Treatment of Newly Diagnosed Myeloma (excluding t-cell redirection therapy)
Category: Treatment of Newly Diagnosed Myeloma (excluding t-cell redirection therapy)
Pan-Pacific Multiple Myeloma (MM) Working Group Guidelines and Recommendations for CD38 Monoclonal Antibody-based Quadruplet Therapy and Management in Clinical Practice for Newly Diagnosed MM

Wenming Chen
Chief Physician
Department of Hematology, Beijing Chaoyang Hospital, Capital Medical University
Incorporating anti-CD38 monoclonal antibodies (mAbs), including isatuximab and daratumumab, into the bortezomib/lenalidomide/dexamethasone (VRd) therapy backbone as first-line (1L) treatment for newly diagnosed MM (NDMM) has demonstrated improved efficacies and no additional safety concerns. Based on these results, the National Comprehensive Cancer Network Guidelines Version 1.2025 was updated to incorporate anti-CD38 mAbs with VRd-based therapies as primary therapy for both transplantation-eligible (Te) and transplantation-ineligible (Ti) NDMM patients (pts). A panel of hematology and oncology experts with experience in NDMM convened in 2024 to develop consensus recommendations based on evidence from pivotal clinical trials and real-world practices, providing clear guidance for optimizing treatment strategies in Te and Ti pts.
Methods:
A modified Delphi consensus process was employed to generate statements regarding the use of anti-CD38 mAb quadruplet (quad) therapy in NDMM, using anonymous online voting and in-person meetings. A steering committee formulated 8 statements for online voting and a meeting was held to discuss and finalize the statements.

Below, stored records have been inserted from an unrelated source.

(** * Confluence → Obsidian synchronisation engine: a shallow embedding

    The development follows the TypeScript sources
    ([sync-state.ts], [confluence-api.ts], [html-to-md.ts],
    [sync-service.ts]).  JavaScript strings are sequences of UTF-16 code
    units, objects used as dictionaries are finite maps, [Map]s keep their
    insertion order, and code that can throw lives in a small
    state-and-exception monad over an abstract outside world (vault, HTTP
    server, clock). *)

From Stdlib Require Import String Ascii ZArith NArith Lia.
From stdpp Require Import gmap list.

Local Open Scope list_scope.

(** ** JavaScript strings *)

Module JS.

(** A JavaScript string is a sequence of UTF-16 code units. *)
Abbreviation jsstring := (list N).

(** ASCII literals. *)
Fixpoint js (s : string) : jsstring :=
  match s with
  | EmptyString => []
  | String a r => N_of_ascii a :: js r
  end.
Arguments js s%_string.

(** The class [\s] of ECMAScript regular expressions, which is also the set
    of characters removed by [String.prototype.trim]:
    [\t\n\v\f\r    -     　﻿]. *)
Definition isSpace (c : N) : bool :=
  ((9 <=? c) && (c <=? 13) || (c =? 32) || (c =? 160) || (c =? 5760)
   || (8192 <=? c) && (c <=? 8202) || (c =? 8232) || (c =? 8233)
   || (c =? 8239) || (c =? 8287) || (c =? 12288) || (c =? 65279))%N.

(** [s.replace(/^\s+/, empty)] *)
Fixpoint trimStart (s : jsstring) : jsstring :=
  match s with
  | [] => []
  | c :: r => if isSpace c then trimStart r else s
  end.

(** [s.replace(/\s+$/, empty)]: the leftmost match of [\s+$] is the final run
    of white space. *)
Fixpoint trimEnd (s : jsstring) : jsstring :=
  match s with
  | [] => []
  | c :: r =>
      match trimEnd r with
      | [] => if isSpace c then [] else [c]
      | r' => c :: r'
      end
  end.

(** [s.trim()] *)
Definition trim (s : jsstring) : jsstring := trimEnd (trimStart s).

(** [s.replace(/\s+/g, space)]: one space is emitted at the end of every
    maximal run of white space. *)
Fixpoint collapseSpaces (s : jsstring) : jsstring :=
  match s with
  | [] => []
  | c :: r =>
      if isSpace c then
        match r with
        | [] => [32%N]
        | c' :: _ => if isSpace c' then collapseSpaces r
                     else 32%N :: collapseSpaces r
        end
      else c :: collapseSpaces r
  end.

(** [s.substring(0, n)] for [0 <= n] *)
Definition substring0 (n : nat) (s : jsstring) : jsstring := take n s.

(** A string is falsy exactly when it is empty. *)
(** Normal form of [collapseSpaces]: the only white space left is the
    space character, and it is never followed by white space. *)
Fixpoint collapsed (s : jsstring) : bool :=
  match s with
  | [] => true
  | c :: r =>
      (if isSpace c then
         (c =? 32)%N && match r with [] => true | c' :: _ => negb (isSpace c') end
       else true) && collapsed r
  end.

(** The characters of a string that are not white space. *)
Definition solid (s : jsstring) : jsstring :=
  List.filter (fun c => negb (isSpace c)) s.

Definition truthy (s : jsstring) : bool :=
  match s with [] => false | _ => true end.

The main topics identified for discussion for quad therapy in NDMM were: benefits and indications; optimization strategies; management and monitoring of potential adverse events (AEs), and the impact on tandem stem cell transplantation and maintenance treatment.
Results:
Of 14 voters, 85.7% agreed that anti-CD38-based quad therapy is suitable for Ti NDMM pts and 92.9% agreed it was suitable as 1L treatment for Te pts. Quad therapy is preferred for pts < 80 years old who are not frail (78.6% consensus) and for those with mild renal impairment (92.9% consensus). All voters agree that hematologic toxicities are among the most common AEs in pts undergoing quad therapy, and management supports are recommended. There was 85.7% agreement that quad regimens may increase infection susceptibility; therefore, prophylactic antiviral and antibacterial agents and vaccinations are advised prior to initiating therapy. For high-risk pts receiving tandem autologous stem cell transplant (ASCT), 71.4% agreed that stem cell collection should be planned before the fourth cycle. Following induction and ASCT, 85.7% agreed that lenalidomide remains the cornerstone of maintenance therapy and a more aggressive strategy may be considered in pts with high-risk cytogenetic abnormalities or those who achieved minimal residual disease negativity.
Conclusions:
The use of anti-CD38 mAb quad therapies represents a significant advancement in the treatment of NDMM. The addition of anti-CD38 mAbs to VRd-based regimens has the potential to become the new standard of care. By incorporating evidence from clinical trials and expert opinions, this consensus provided clear, evidence-based guidance on the integration of quad regimens into clinical practice for NDMM, particularly for Ti pts.
Funding: Sanofi. Recently published: Chen W, et al. Clin Hematol Int 2025;7(2):1-19.